Prendre conscience des espoirs déçus. Pour ensuite voir sur quelles bases fonder l’avenir du pèlerinage!
Je pense que le premier deuil à faire, c’est celui de la perte du sens. La religion avait vraiment donné un sens à notre vie. Nous y avions investi nos énergies, et même notre argent. Nous y prenions beaucoup de place comme animateurs. Nous nous sentions reconnus. Nous avions l’impression d’être un peu meilleurs.
Mais il n’y a pas de salut, parce qu’il n’y a pas de damnation. L’être humain est mortel, l’être humain est limité. C’est sa nature.
Deuil à faire aussi, mais prix à payer pour devenir adulte : perte du regard enfantin. Nous nous sommes émerveillés de si belles histoires! On nous a fait vivre de si belles cérémonies! On s’est fait enfumer de tant d’encens…
Désillusion aussi face à l’Église prétendument sainte…Faut lire les Mémoires d’Hans Kung sur les magouilles canoniques lors du concile Vatican II pour comprendre que celui-ci a donné naissance à un festival de la Sainte Hommerie!!!
Désillusion face à cette Église qui nous a caché des choses. Et nous en cache encore. Pour protéger notre foi. Quelle est donc cette foi qui a peur de la vérité? On nous a traité comme des enfants, on nous a manipulés.

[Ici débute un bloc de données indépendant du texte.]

(* ===== verification/Commands.v ===== *)
(** * The built-in commands of the shell (shell/buildin_cmd.c)

    The shell's variables [cwd_cache], [final_path] and [cmd_line] are buffers of the kernel
    image; strings are byte lists that reach from the pointer to the end of its buffer, as in
    [Fs].  A system call is the kernel function of [Fs] on the descriptors and the working
    directory of the shell.  [printf] passes the text that [Stdio] gives for its items to
    [sys_write] of descriptor 1. *)

From Stdlib Require Import Ascii String.
From S2P Require Import Prelude CString Stdio Disk FsState Dir File Pipe Fs.

Record shell := Shell {
  cmd_line : list Z;
  cwd_cache : list Z;
  final_path : list Z;
  ufs : fs;
  woken : list Z;      (** the threads that output to a pipe has woken *)
}.

Definition set_cmd_line (v : list Z) (s : shell) : shell := Shell v (cwd_cache s) (final_path s) (ufs s) (woken s).
Definition set_cwd_cache (v : list Z) (s : shell) : shell := Shell (cmd_line s) v (final_path s) (ufs s) (woken s).
Definition set_final (v : list Z) (s : shell) : shell := Shell (cmd_line s) (cwd_cache s) v (ufs s) (woken s).
Definition set_ufs (f : fs) (s : shell) : shell := Shell (cmd_line s) (cwd_cache s) (final_path s) f (woken s).
Definition wakes (ws : list Z) (s : shell) : shell :=
  Shell (cmd_line s) (cwd_cache s) (final_path s) (ufs s) (woken s ++ ws).

(** The characters of a literal. *)
Definition txt (s : string) : list Z := (λ c, Z.of_N (N_of_ascii c)) <$> list_ascii_of_string s.
Arguments txt _%_string.

Definition NL : Z := 10.

(** The string at a pointer. *)
Definition cstring (b : list Z) : outcome (list Z) := n ← bstrlen b; Ok (take (Z.to_nat n) b).

(** ** Paths *)

Definition ROOT : list Z := [SLASH; 0].

(** One name of [wash_path] on the path gathered so far. *)
Definition wash_name (name new_abs_path : list Z) : outcome (list Z) :=
  c ← bstrcmp DOTDOT name;
  if c =? 0 then
    slash_ptr ← last_slash new_abs_path 0 None;
    match slash_ptr with
    | None => Fault
    | Some p => if negb (p =? 0) then aset new_abs_path p 0 else aset new_abs_path (p + 1) 0
    end
  else
    c ← bstrcmp DOT name;
    if negb (c =? 0) then
      r ← bstrcmp new_abs_path ROOT;
      new_abs_path ← (if negb (r =? 0) then bstrcat new_abs_path ROOT else Ok new_abs_path);
      bstrcat new_abs_path name
    else Ok new_abs_path.

Fixpoint wash_loop (fuel : nat) (sub_path : option (list Z)) (name new_abs_path : list Z) : outcome (list Z) :=
  match fuel with
  | O => NoFuel
  | S fuel' =>
      c ← aget name 0;
      if c =? 0 then Ok new_abs_path
      else
        new_abs_path ← wash_name name new_abs_path;
        '(sub_path, name) ←
          (match sub_path with Some p => path_parse p zero_name | None => Ok (None, zero_name) end);
        wash_loop fuel' sub_path name new_abs_path
  end.

Definition wash_path (old_abs_path new_abs_path : list Z) : outcome (list Z) :=
  '(sub_path, name) ← path_parse old_abs_path zero_name;
  c ← aget name 0;
  if c =? 0 then
    new_abs_path ← aset new_abs_path 0 SLASH;
    aset new_abs_path 1 0
  else
    new_abs_path ← aset new_abs_path 0 0;
    new_abs_path ← bstrcat new_abs_path ROOT;
    wash_loop (S (S (length old_abs_path))) sub_path name new_abs_path.

Section Commands.
(** The calling thread, what the locals of [path_depth_cnt] and [search_file] hold before they
    are written, and a bound on the depth of the working directory. *)
Context (t : Z) (junk_name junk_de : list Z) (depth : nat).

(** The buffer stays zero when [getcwd] fails. *)
Definition make_clear_abs_path (path : list Z) (s : shell) : outcome shell :=
  c ← aget path 0;
  '(abs_path, f) ←
    (if negb (c =? SLASH) then
       '(r, f) ← sys_getcwd depth (replicate 512 0) MAX_PATH_LEN (ufs s);
       match r with
       | None => Ok (replicate 512 0, f)
       | Some abs_path =>
           c0 ← aget abs_path 0;
           c1 ← aget abs_path 1;
           abs_path ← (if negb ((c0 =? SLASH) && (c1 =? 0)) then bstrcat abs_path ROOT else Ok abs_path);
           Ok (abs_path, f)
       end
     else Ok (replicate 512 0, ufs s));
  abs_path ← bstrcat abs_path path;
  final ← wash_path abs_path (final_path s);
  Ok (set_final final (set_ufs f s)).

(** [printf]: [buf] is 1024 zero bytes. *)
Definition write_text (text : list Z) (f : fs) : outcome (fs * list Z) :=
  buf ← splice (replicate 1024 0) 0 text;
  n ← bstrlen buf;
  '(_, f, ws) ← sys_write t stdout_no buf n f;
  Ok (f, ws).
Definition print_text (text : list Z) (s : shell) : outcome shell :=
  '(f, ws) ← write_text text (ufs s); Ok (wakes ws (set_ufs f s)).

Definition printf (l : list item) (s : shell) : outcome shell := print_text (output_of l) s.

Definition lits (l : list Z) : list item := Lit <$> l.
Definition puts (str : string) (nl : bool) (s : shell) : outcome shell :=
  printf (lits (txt str ++ if nl then [NL] else [])) s.
Arguments puts _%_string.

(** A message with one [%s] at [p]. *)
Definition puts_str (before : string) (p : list Z) (after : list Z) (s : shell) : outcome shell :=
  str ← cstring p; printf (lits (txt before) ++ [PStr 0 str] ++ lits after) s.
Arguments puts_str _%_string.

(** [clear ()]: the screen is empty. *)
Definition clear_screen (s : shell) : shell := set_ufs (set_screen [] (ufs s)) s.

(** ** The commands; [argv] holds the [argc] strings *)

(** [getcwd (final_path, MAX_PATH_LEN)]; a failed call leaves zeroes, which the next round of
    the shell would write anyway. *)
Definition getcwd_final (s : shell) : outcome (bool * shell) :=
  '(r, f) ← sys_getcwd depth (final_path s) MAX_PATH_LEN (ufs s);
  match r with
  | Some b => Ok (true, set_final b (set_ufs f s))
  | None => Ok (false, set_ufs f s)
  end.

Definition buildin_pwd (argc : Z) (s : shell) : outcome shell :=
  if negb (argc =? 1) then puts "pwd: no argument support!" true s
  else
    '(ok, s) ← getcwd_final s;
    if ok : bool then puts_str "" (final_path s) [NL] s
    else puts "pwd: get current work directory failed." true s.

(** The result tells whether a path was returned. *)
Definition buildin_cd (argc : Z) (argv : list (list Z)) (s : shell) : outcome (bool * shell) :=
  if argc >? 2 then s ← puts "cd: only support 1 argument!" true s; Ok (false, s)
  else
    s ← (if argc =? 1 then
           b ← aset (final_path s) 0 SLASH; b ← aset b 1 0; Ok (set_final b s)
         else a ← aget argv 1; make_clear_abs_path a s);
    '(r, f) ← sys_chdir junk_de (final_path s) (ufs s);
    let s := set_ufs f s in
    if r =? -1 then s ← puts_str "cd: no such directory " (final_path s) [NL] s; Ok (false, s)
    else Ok (true, s).

(** The arguments of ls behind "ls". *)
Inductive ls_args :=
| LsRun (long_info : bool) (pathname : option (list Z))
| LsHelp
| LsInvalid (arg : list Z)
| LsTwoPaths.

Fixpoint ls_parse (args : list (list Z)) (long_info : bool) (pathname : option (list Z)) : outcome ls_args :=
  match args with
  | [] => Ok (LsRun long_info pathname)
  | a :: args =>
      c ← aget a 0;
      if c =? 45 then
        l ← bstrcmp (txt "-l" ++ [0]) a;
        if l =? 0 then ls_parse args true pathname
        else
          h ← bstrcmp (txt "-h" ++ [0]) a;
          Ok (if h =? 0 then LsHelp else LsInvalid a)
      else
        match pathname with
        | None => ls_parse args long_info (Some a)
        | Some _ => Ok LsTwoPaths
        end
  end.

(** The loop of [ls -l] over the entries; [sub] is [sub_pathname], [n] [pathname_len].  [false]:
    the function returned from the loop and the directory stays open. *)
Fixpoint ls_long_loop (fuel : nat) (dir : Z) (sub : list Z) (n : Z) (s : shell) : outcome (bool * shell) :=
  match fuel with
  | O => NoFuel
  | S fuel' =>
      '(e, f) ← sys_readdir dir (ufs s);
      let s := set_ufs f s in
      match e with
      | None => Ok (true, s)
      | Some idx =>
          d ← get_dir dir f;
          ft ← entry_type (dir_buf d) idx;
          let ftype := if ft =? ftype_word FT_REGULAR then 45 else 100 in
          sub ← aset sub n 0;
          sub ← bstrcat sub (entry_name (dir_buf d) idx);
          '(r, st, f) ← sys_stat junk_de sub f;
          let s := set_ufs f s in
          d ← get_dir dir f;
          nm ← cstring (entry_name (dir_buf d) idx);
          ino ← entry_ino (dir_buf d) idx;
          if r =? -1 then
            s ← printf (lits (txt "ls: cannot access ") ++ [PStr 0 nm] ++ lits (txt ": No such file or directory" ++ [NL])) s;
            Ok (false, s)
          else
            let size := match st with Some st => st_size st | None => 0 end in
            s ← printf ([PChr ftype; Lit 32; Lit 32; PDec ino; Lit 32; Lit 32; PDec size; Lit 32; Lit 32; PStr 0 nm; Lit NL]) s;
            ls_long_loop fuel' dir sub n s
      end
  end.

Fixpoint ls_short_loop (fuel : nat) (dir : Z) (s : shell) : outcome shell :=
  match fuel with
  | O => NoFuel
  | S fuel' =>
      '(e, f) ← sys_readdir dir (ufs s);
      let s := set_ufs f s in
      match e with
      | None => puts "" true s
      | Some idx =>
          d ← get_dir dir f;
          s ← puts_str "" (entry_name (dir_buf d) idx) [32] s;
          ls_short_loop fuel' dir s
      end
  end.

(** [fuel] bounds the number of entries. *)
Definition ls_dir (fuel : nat) (long_info : bool) (size : Z) (s : shell) : outcome shell :=
  '(dir, f) ← sys_opendir junk_de (final_path s) (ufs s);
  let s := set_ufs f s in
  n ← bstrlen (final_path s);
  sub ← splice (replicate 512 0) 0 (take (Z.to_nat n) (final_path s));
  c ← aget sub (u32 (n - 1));
  '(sub, n) ← (if negb (c =? SLASH) then sub ← aset sub n SLASH; Ok (sub, n + 1) else Ok (sub, n));
  f ← sys_rewinddir dir (ufs s);
  let s := set_ufs f s in
  '(close, s) ←
    (if long_info then
       s ← printf (lits (txt "total: ") ++ [PDec size; Lit NL]) s;
       ls_long_loop fuel dir sub n s
     else s ← ls_short_loop fuel dir s; Ok (true, s));
  if close : bool then '(_, f) ← sys_closedir dir (ufs s); Ok (set_ufs f s) else Ok s.

(** [pathname] is [final_path] from here on. *)
Definition ls_path (fuel : nat) (long_info : bool) (s : shell) : outcome shell :=
  '(r, st, f) ← sys_stat junk_de (final_path s) (ufs s);
  let s := set_ufs f s in
  if r =? -1 then puts_str "ls: cannot access " (final_path s) (txt ": No such file or directory" ++ [NL]) s
  else
    let st := default (Stat 0 0 FT_UNKNOWN) st in
    if decide (st_filetype st = FT_DIRECTORY) then ls_dir fuel long_info (st_size st) s
    else if long_info then
      nm ← cstring (final_path s);
      printf ([Lit 45; Lit 32; Lit 32; PDec (st_ino st); Lit 32; Lit 32; PDec (st_size st); Lit 32; Lit 32; PStr 0 nm; Lit NL]) s
    else puts_str "" (final_path s) [NL] s.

Désillusion face à cette Eglise de pécheurs qui se présentent comme saints. Église de pharisiens. J’ai tout ça en moi encore, mon ami Alexis passe son temps à me reprendre. Faut pas juger. On n’est pas meilleurs. Église d’hypocrites.
Hypocrisie qu’on n’a pas à juger, d’ailleurs. Comment ne pas être hypocrites quand le modèle proposé n’est pas humain? Pourquoi l’humain devrait-il devenir un supra humain?
Désillusion face aux sacrements. Trop de magie, trop d’idolâtrie. Ah, qu’il avait raison celui qui disait dans la Bible : « Tu ne feras pas d’image taillée de moi… » Toute la religion est un effort humain pour « cerner » Dieu et même le réquisitionner! C’est le fun quand on peut mettre Dieu dans une petite boîte et lui parler de nos bobos!!! Ou encore questionner sa compétence en constatant l’état du monde!!!
Désillusion aussi face à la dictature de l’Église face à la morale. Son immobilisme. Sa philosophie du Moyen-Âge. Son option pour la conformité plutôt que la liberté. On a tellement peur de la liberté, dans l’Église!
Et surtout face au concept de l’être humain vicié, sali au départ par la tache originelle, tenté par tous les péchés. Les meilleurs étant appelés capitaux! Parce que l’être humain n’apparaît vicié qu’en comparaison d’un idéal fantastique. Les pires crimes comme les plus grands exploits sont humains, point.
Désillusion face à la lecture en général assez fondamentaliste des Écritures. Je me souviens d’un étudiant en théologie qui a quitté le cours parce qu’il disait risquer de perdre la foi en écoutant notre prof, un prêtre, pourtant. Mais quand on peut passer des heures à prier devant un morceau de pain, on a de la difficulté à accepter que l’eucharistie, c’est d’abord une communauté rassemblée!
Il va me falloir accepter le deuil de l’espace que je prenais dans les diverses communautés auxquelles j’ai appartenu. Du plaisir de la recherche d’idées nouvelles pour l’animation, du plaisir de l’enseignement : j’ai toujours aimé faire mon show devant un public!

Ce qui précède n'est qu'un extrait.